Il faudrait aussi élargir le nombre d’entreprises assujetties à la loi en y ajoutant les entreprises de moins de dix salariés. En excluant ces petites entreprises, on oblige les femmes qui y travaillent, pour la plupart faiblement rémunérées et non syndiquées, à devoir déposer une plainte lorsqu’elles s’estiment discriminées sur le plan salarial. Contrairement aux prétentions de certaines associations patronales, la réalisation d’un exercice d’équité salariale s’avère possible malgré le nombre limité de personnes salariées dans une entreprise, à la condition de disposer d’un accompagnement adéquat de la part de la Commission d’équité salariale.
Par ailleurs, la participation des personnes salariées aux exercices d’équité salariale devrait être requise dans l’ensemble des entreprises assujetties à la loi, sans égard à leur taille. Les effets bénéfiques de cette participation ont été démontrés en ce qui a trait à l’objectivité et à la légitimité de l’exercice d’équité.

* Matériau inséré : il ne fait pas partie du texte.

Lemma saveMeanings_meaningsUnder (wordId : Z) (selected : list WordMeaning.t) :
  forall s w,
    consistent s ->
    In w (words (service s)) ->
    Db.find_word wordId (words (service s)) = Some w ->
    let s' := fold_left (fun acc meaning => snd (saveMeaning wordId meaning acc))
                        selected s in
    map contentOf (meaningsUnder wordId s') =
      map contentOf (meaningsUnder wordId s) ++ selected /\
    (forall other, other <> wordId -> meaningsUnder other s' = meaningsUnder other s).
Proof.
  induction selected as [|meaning rest IH]; intros s w Hc Hin Hfind; cbn zeta;
    cbn [fold_left].
  - rewrite app_nil_r. split; reflexivity.
  - destruct (saveMeaning_meaningsUnder wordId meaning s Hc) as [Hother Hsame].
    destruct (Hsame w Hfind) as [entry [Hentry Hcontent]].
    destruct (saveMeaning_fields wordId meaning s)
      as [_ [_ [_ [_ [_ [Hw _]]]]]]. cbn zeta in Hw.
    destruct (IH (snd (saveMeaning wordId meaning s)) w) as [H1 H2].
    + apply saveMeaning_consistent; [exact Hc|].
      exists w. split; [exact Hin|]. apply find_word_In in Hfind. tauto.
    + rewrite Hw. exact Hin.
    + rewrite Hw. exact Hfind.
    + cbn zeta in H1, H2. split.
      * rewrite H1, Hentry, map_app, <- app_assoc. cbn. rewrite Hcontent.
        reflexivity.
      * intros other Hne. rewrite H2 by exact Hne. apply Hother. exact Hne.
Qed.

(** X21. Saving selected meanings of a word, in a store the pages reach:
    afterwards the word is found under the returned id with the text it was
    first saved with, and its meanings are the ones it had before followed
    by the selected ones, each with its example sentences, in order.  A word
    saved again is not replaced: its meanings accumulate.  The meanings
    listed under every other id are as before. *)
Theorem handleSaveSelected_lists_meanings
    (now : Z) (currentWord phonetic : string)
    (selectedMeanings : list WordMeaning.t) (s : store) :
  reachable_store s ->
  let r := handleSaveSelected now currentWord phonetic selectedMeanings s in
  exists found,
    getWordWithMeanings (fst r) (snd r) = Some found /\
    id (word found) = fst r /\
    text_key (word found) = toLowerCase currentWord /\
    map contentOf (wordMeanings found) =
      map contentOf (meaningsUnder (fst r) s) ++ selectedMeanings /\
    forall other, other <> fst r ->
      meaningsUnder other (snd r) = meaningsUnder other s.
Proof.
  intro Hreach. cbn zeta. unfold handleSaveSelected. cbn [fst snd].
  pose proof (reachable_store_consistent_invariant s Hreach) as Hc.
  destruct (reachable_store_word_ids s Hreach) as [Hnd Hids].
  unfold saveWord. cbn [fst snd].
  set (s1 := with_service
               (snd (Db.saveWord now currentWord phonetic (service s))) s).
  set (wordId := fst (Db.saveWord now currentWord phonetic (service s))).
  assert (Hs1 : exists w,
            In w (words (service s1)) /\
            Db.find_word wordId (words (service s1)) = Some w /\
            text_key w = toLowerCase currentWord /\
            meaningsUnder wordId s1 = meaningsUnder wordId s /\
            (forall other, other <> wordId ->
               meaningsUnder other s1 = meaningsUnder other s) /\
            consistent s1).
  { destruct Hc as [Hmd Hmb Hed Heb Hem Hmw].
    unfold s1, wordId, Db.saveWord.
    destruct (find (fun w => String.eqb (toLowerCase (text w))
                                        (toLowerCase currentWord))
                   (words (service s))) as [existing|] eqn:Hfind; cbn [fst snd].
    - apply find_some in Hfind. destruct Hfind as [Hin Htext].
      apply String.eqb_eq in Htext.
      exists existing. split; [exact Hin|].
      split; [apply find_word_NoDup; assumption|].
      split; [exact Htext|]. split; [reflexivity|]. split; [reflexivity|].
      constructor; assumption.
    - eexists. split; [cbn; apply in_app_iff; right; left; reflexivity|].
      assert (Hfresh : Db.find_word (nextWordId (service s)) (words (service s))
                       = None) by (apply find_word_fresh; exact Hids).
      split; [|split; [reflexivity|split; [|split]]].
      + cbn. unfold Db.find_word in *. rewrite find_app_first, Hfresh. cbn.
        rewrite Z.eqb_refl. reflexivity.
      + unfold meaningsUnder, getWordWithMeanings. cbn.
        rewrite Hfresh. unfold Db.find_word in *.
        rewrite find_app_first, Hfresh. cbn. rewrite Z.eqb_refl. cbn.
        rewrite filter_none; [reflexivity|].
        intros m Hm. destruct (Hmw m Hm) as [w [Hw Hid]].
        specialize (Hids w Hw). lia.
      + intros other Hne. cbn [id] in Hne.
        unfold meaningsUnder, getWordWithMeanings. cbn.
        unfold Db.find_word. rewrite find_app_first.
        destruct (find (fun w => id w =? other) (words (service s)));
          [reflexivity|].
        cbn. replace (nextWordId (service s) =? other) with false by lia.
        reflexivity.
      + constructor; cbn; try assumption.
        intros m Hm. destruct (Hmw m Hm) as [w [Hw Hid]].
        exists w. split; [apply in_app_iff; left; exact Hw | exact Hid]. }
  destruct Hs1 as [w [Hin [Hfind [Htext [Hsame [Hother Hc1]]]]]].
  destruct (saveMeanings_meaningsUnder wordId selectedMeanings s1 w Hc1 Hin Hfind)
    as [H1 H2].
  destruct (saveMeanings_words wordId selectedMeanings s1) as [Hw _].
  cbn zeta in H1, H2, Hw.
  set (s2 := fold_left (fun acc meaning => snd (saveMeaning wordId meaning acc))
                       selectedMeanings s1) in *.
  assert (Hget : getWordWithMeanings wordId s2 =
                 Some {| word := w; wordMeanings := meaningsUnder wordId s2 |}).
  { unfold meaningsUnder, getWordWithMeanings. rewrite Hw, Hfind. reflexivity. }
  eexists. split; [exact Hget|]. cbn [word wordMeanings].
  split; [apply find_word_In in Hfind; tauto|].
  split; [exact Htext|]. split.
  - rewrite H1, Hsame. reflexivity.
  - intros other Hne. rewrite H2 by exact Hne. apply Hother. exact Hne.
Qed.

Enfin, pourquoi ne pas compléter les mesures d’équité salariale établies dans le cadre de la loi québécoise par une hausse substantielle du salaire minimum, comme le réclament les groupes féministes et les organisations syndicales depuis de nombreuses années ? Dans la mesure où le salaire minimum légal se situe sous le seuil de pauvreté établi au Québec et au Canada, une telle hausse permettrait aux nombreuses femmes qui occupent des emplois rémunérés au salaire minimum d’améliorer leurs conditions de vie. Sans se référer à la démarche préconisée dans la Loi sur l’équité salariale, qui met l’accent sur la correction de la discrimination dans l’entreprise, une augmentation substantielle du salaire minimum contribuerait néanmoins à la réduction des inégalités salariales entre hommes et femmes. N’est-ce pas ce qui est souhaité ultimement par une législation sur l’équité salariale ?
Consultante en équité salariale
[i] Boivin, L. (2015). L’application de la Loi québécoise sur l’équité salariale, le respect d’un droit fondamental confié à l’entreprise. Observations empiriques et réflexion critique. Thèse doctorale en science politique, UQAM.
[ii] Conseil du statut de la femme (2020) Portrait des Québécoises. Édition 2020. Femmes et économie, p. 24-27 ; Institut de la statistique du Québec (2021). Voir aussi : Annuaire québécois des statistiques du travail. Vol. 17, Portrait des principaux indicateurs du marché et des conditions de travail, 2010-2020.
Il est à noter que les écarts salariaux en faveur des hommes sont plus importants chez les personnes issues de l’immigration.